-- Opening Marker --
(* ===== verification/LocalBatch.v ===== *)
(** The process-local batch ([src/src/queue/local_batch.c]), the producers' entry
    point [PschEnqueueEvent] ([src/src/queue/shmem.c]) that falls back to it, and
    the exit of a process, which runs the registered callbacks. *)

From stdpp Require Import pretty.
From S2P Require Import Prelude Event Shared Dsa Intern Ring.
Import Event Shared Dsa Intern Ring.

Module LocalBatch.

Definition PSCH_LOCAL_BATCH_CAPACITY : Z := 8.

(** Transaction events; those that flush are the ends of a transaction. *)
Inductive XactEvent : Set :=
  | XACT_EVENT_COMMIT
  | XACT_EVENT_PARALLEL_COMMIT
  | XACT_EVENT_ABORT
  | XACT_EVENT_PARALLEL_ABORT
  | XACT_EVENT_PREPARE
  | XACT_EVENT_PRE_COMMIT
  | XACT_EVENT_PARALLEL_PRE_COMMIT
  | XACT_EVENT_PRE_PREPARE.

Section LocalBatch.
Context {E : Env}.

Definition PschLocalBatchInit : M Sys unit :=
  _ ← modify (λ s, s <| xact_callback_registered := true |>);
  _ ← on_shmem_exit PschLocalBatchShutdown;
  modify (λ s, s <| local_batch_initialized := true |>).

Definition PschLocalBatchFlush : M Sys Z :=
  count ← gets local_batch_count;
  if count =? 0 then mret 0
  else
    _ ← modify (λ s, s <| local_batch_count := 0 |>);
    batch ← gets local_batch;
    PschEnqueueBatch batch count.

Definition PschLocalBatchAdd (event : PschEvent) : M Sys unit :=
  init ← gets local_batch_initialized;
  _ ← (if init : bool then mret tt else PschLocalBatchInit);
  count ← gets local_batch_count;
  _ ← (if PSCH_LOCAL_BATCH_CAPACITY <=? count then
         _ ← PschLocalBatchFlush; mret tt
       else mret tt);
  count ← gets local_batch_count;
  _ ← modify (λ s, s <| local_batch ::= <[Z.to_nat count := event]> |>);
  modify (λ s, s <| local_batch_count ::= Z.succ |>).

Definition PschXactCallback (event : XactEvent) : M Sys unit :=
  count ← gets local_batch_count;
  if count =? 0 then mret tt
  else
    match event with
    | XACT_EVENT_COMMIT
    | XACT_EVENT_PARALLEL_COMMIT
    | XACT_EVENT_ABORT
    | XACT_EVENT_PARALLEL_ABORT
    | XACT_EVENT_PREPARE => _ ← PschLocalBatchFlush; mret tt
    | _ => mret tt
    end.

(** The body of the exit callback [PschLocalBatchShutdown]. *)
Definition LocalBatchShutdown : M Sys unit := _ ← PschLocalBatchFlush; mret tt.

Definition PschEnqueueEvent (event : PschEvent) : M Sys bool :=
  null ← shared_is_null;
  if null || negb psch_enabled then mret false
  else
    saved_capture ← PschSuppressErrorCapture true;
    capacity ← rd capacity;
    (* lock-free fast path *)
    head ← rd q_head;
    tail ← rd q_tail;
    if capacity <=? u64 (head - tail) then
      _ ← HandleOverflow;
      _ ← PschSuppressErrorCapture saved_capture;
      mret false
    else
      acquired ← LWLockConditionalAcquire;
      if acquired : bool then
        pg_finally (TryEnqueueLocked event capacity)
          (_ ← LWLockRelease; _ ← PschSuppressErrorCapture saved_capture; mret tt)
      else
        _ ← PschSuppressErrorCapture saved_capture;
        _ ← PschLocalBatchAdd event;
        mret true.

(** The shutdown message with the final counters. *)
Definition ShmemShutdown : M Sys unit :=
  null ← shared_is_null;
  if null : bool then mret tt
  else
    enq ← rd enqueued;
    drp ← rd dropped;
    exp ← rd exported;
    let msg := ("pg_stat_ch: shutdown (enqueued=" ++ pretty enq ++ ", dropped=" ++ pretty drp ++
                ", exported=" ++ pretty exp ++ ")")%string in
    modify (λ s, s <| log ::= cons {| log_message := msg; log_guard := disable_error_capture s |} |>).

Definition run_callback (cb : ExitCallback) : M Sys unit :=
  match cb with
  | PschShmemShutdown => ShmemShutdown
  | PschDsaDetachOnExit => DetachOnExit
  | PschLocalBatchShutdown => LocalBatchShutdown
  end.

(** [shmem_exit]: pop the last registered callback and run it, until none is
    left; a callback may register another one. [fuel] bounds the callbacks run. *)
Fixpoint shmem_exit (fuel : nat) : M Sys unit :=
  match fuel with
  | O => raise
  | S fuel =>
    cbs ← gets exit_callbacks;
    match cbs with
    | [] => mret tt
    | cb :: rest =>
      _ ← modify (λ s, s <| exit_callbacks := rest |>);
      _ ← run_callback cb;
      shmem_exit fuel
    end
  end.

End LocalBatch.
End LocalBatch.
-- Closing Marker --
-- Opening Marker --
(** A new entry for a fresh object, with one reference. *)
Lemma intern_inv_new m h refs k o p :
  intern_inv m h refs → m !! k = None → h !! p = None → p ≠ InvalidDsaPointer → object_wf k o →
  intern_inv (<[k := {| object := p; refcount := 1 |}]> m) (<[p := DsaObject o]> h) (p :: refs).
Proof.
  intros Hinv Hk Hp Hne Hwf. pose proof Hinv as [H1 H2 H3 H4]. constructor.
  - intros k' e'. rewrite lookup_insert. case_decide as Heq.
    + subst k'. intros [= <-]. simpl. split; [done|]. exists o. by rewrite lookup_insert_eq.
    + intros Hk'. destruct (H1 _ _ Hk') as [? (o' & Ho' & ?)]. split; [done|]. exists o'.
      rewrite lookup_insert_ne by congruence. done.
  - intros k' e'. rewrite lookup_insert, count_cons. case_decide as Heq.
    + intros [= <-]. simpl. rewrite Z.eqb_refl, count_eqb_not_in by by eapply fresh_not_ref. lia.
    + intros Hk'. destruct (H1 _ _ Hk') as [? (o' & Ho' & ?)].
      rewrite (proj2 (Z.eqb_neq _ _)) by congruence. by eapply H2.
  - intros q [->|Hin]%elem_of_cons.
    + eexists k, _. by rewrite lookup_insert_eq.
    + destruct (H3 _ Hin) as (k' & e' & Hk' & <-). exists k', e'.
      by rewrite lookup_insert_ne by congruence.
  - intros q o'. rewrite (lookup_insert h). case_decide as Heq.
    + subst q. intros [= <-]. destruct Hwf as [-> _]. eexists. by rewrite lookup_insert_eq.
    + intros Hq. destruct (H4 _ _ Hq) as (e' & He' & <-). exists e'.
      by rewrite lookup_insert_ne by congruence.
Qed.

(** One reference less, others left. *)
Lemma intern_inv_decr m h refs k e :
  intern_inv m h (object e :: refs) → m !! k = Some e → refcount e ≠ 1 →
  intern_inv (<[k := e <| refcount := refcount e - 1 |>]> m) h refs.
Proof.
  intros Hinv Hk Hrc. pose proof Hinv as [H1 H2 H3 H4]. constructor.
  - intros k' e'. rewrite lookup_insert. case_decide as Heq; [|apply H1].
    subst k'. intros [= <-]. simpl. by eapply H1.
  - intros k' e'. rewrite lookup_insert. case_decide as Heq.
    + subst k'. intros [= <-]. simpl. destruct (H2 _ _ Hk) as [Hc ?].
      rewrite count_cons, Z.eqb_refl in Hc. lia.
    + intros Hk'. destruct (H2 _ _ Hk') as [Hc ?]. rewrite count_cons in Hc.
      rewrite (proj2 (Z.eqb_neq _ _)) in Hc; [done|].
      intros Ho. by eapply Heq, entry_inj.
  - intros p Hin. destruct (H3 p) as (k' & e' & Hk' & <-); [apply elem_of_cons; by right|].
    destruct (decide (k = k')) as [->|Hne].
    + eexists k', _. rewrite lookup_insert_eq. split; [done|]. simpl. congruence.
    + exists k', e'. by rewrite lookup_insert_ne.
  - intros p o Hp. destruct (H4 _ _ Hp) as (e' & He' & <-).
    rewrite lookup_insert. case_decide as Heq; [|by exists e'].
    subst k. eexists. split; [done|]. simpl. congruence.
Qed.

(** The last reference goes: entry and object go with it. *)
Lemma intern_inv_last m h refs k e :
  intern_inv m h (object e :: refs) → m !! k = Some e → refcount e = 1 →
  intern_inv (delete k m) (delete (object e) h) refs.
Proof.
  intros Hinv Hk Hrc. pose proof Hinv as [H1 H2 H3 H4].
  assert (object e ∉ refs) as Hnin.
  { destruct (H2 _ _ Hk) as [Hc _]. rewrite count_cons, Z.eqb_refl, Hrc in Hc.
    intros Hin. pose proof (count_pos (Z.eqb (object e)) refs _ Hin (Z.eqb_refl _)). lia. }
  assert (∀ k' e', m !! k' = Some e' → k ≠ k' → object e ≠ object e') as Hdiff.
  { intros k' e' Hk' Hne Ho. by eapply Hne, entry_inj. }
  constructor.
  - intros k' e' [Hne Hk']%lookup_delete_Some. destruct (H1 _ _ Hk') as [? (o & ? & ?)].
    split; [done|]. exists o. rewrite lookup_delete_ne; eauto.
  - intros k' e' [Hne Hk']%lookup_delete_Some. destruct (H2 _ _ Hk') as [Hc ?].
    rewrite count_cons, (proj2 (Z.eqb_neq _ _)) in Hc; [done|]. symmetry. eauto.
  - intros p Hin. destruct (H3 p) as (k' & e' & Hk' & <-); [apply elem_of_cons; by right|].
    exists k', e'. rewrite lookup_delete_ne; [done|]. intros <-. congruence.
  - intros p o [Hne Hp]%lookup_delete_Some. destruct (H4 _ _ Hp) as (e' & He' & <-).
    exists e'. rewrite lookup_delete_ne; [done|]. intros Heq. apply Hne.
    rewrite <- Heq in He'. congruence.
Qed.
-- Closing Marker --
** Task prompt **
If a line in the material above contains the word "eexists", copy it.

** Written answer **
    + eexists k, _. by rewrite lookup_insert_eq.
    + subst q. intros [= <-]. destruct Hwf as [-> _]. eexists. by rewrite lookup_insert_eq.
    + eexists k', _. rewrite lookup_insert_eq. split; [done|]. simpl. congruence.
    subst k. eexists. split; [done|]. simpl. congruence.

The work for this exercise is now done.